一方、戻しバネ49が右巻である場合、実線(3)及び(4)を参照して、ストロークが0のとき、ネジ軸47には、戻しバネ49からの右回転(負)のトルクのみが作用する。この状態では、ネジ軸47は、戻しバネ49からのトルクにより、右に回転して図4(B)に示すように、案内溝47Bが回り止め39の他側に当接している。ストロークが大きくなると、電動モータ40の駆動によるナット部材46の回転により、ナット部材46からネジ軸47に作用する左回り(正)のトルクが増大すると共に、戻しバネ49の圧縮により、戻しバネ49からネジ軸に作用する右回り(負)のトルクも増大する。ストロークS1において、プライマリピストン10の前進により、マスタシリンダ2で液圧が発生し、その反力により、ナット部材46からのトルクが急激に増大する。ストロークS2で、ナット部材46からの左回転(正)のトルクが戻しバネ49からの右回転(負)のトルクを上回り、ネジ軸47がナット部材46と共に左に回転し始め、ストロークS3で、ネジ軸47の案内溝47Bが回り止め39の一側に当接して打音を発生する。
なお、上記実施形態において、ボールネジ機構41のネジ軸47の前進時のナット部材46の回転方向が右回りの場合、戻しバネ49の巻方向を右巻とすることにより、上記と同様の作用効果を得ることができる。戻しバネ49の巻方向は、ネジ軸47の前進時の回転方向と一致させればよい。

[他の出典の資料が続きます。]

(** * Music player: the browser front end (frontend/app/routes/home.tsx)
      and the remote-control API described in the project README.

    The front end is one React function component.  Its state cells
    ([useState]), the [audioRef] handle and the event handlers are embedded
    as a record and state-passing functions.  JavaScript numbers are IEEE 754
    binary64 values; they are modelled with the executable specification of
    binary floating point of the standard library ([spec_float] at precision
    53, maximal exponent 1024), so rounding, NaN and the infinities are part
    of the model. *)

From Stdlib Require Import ZArith Zpower QArith Qround List String Ascii Bool.
From Stdlib Require Import Lia SpecFloat DecimalString DecimalN.
Import ListNotations.

Local Open Scope Z_scope.

(* ================================================================== *)
(** * JavaScript numbers *)
(* ================================================================== *)

Module JsNumber.

Definition prec : Z := 53.
Definition emax : Z := 1024.

(** A JavaScript number.  The values of interest are the [valid] ones
    (canonical mantissa and exponent in range). *)
Definition number : Type := spec_float.

Definition valid (x : number) : bool := valid_binary prec emax x.

Definition NaN : number := S754_nan.

(** The number denoted by an integer literal (rounded to nearest even when
    the integer has more than 53 significant bits). *)
Definition of_Z (z : Z) : number := binary_normalize prec emax z 0 false.

Definition isFinite (x : number) : bool :=
  match x with
  | S754_zero _ | S754_finite _ _ _ => true
  | _ => false
  end.

(** Comparisons [<=] and [<] of the language; every comparison with NaN is
    false. *)
Definition leb (x y : number) : bool := SFleb x y.
Definition ltb (x y : number) : bool := SFltb x y.

(** [x / y]. *)
Definition div (x y : number) : number := SFdiv prec emax x y.

Definition signed (s : bool) (m : positive) : Z :=
  if s then Zneg m else Zpos m.

(** [Math.floor]: exact, the result is always representable. *)
Definition floor (x : number) : number :=
  match x with
  | S754_finite s m e =>
      if 0 <=? e then x else of_Z (Z.shiftr (signed s m) (- e))
  | _ => x
  end.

1…電動倍力装置、2…マスタシリンダ、10…プライマリピストン(ピストン)、39…回り止め、40…電動モータ、39…回り止め、41…ボールネジ機構(回転−直動変換機構)、46…ナット部材(開転部材)、47…ネジ軸(直動部材)、49…戻しバネ(戻しばね)

Claims (1)

  1. 電動モータと、
    該電動モータの駆動による回転部材の回転運動を直動部材の直線運動に変換する回転−直動変換機構と、
    前記直動部材の軸回りの回転を規制する回り止めと、
    前記直動部材を後退方向に付勢する圧縮コイルばねである戻しばねとを備え、
    前記直動部材によってピストンを推進してマスタシリンダでブレーキ液圧を発生させる電動倍力装置において、
    前記戻しばねの巻方向を、前記回転部材の前記直動部材の前進時の回転方向と一致させたことを特徴とする電動倍力装置。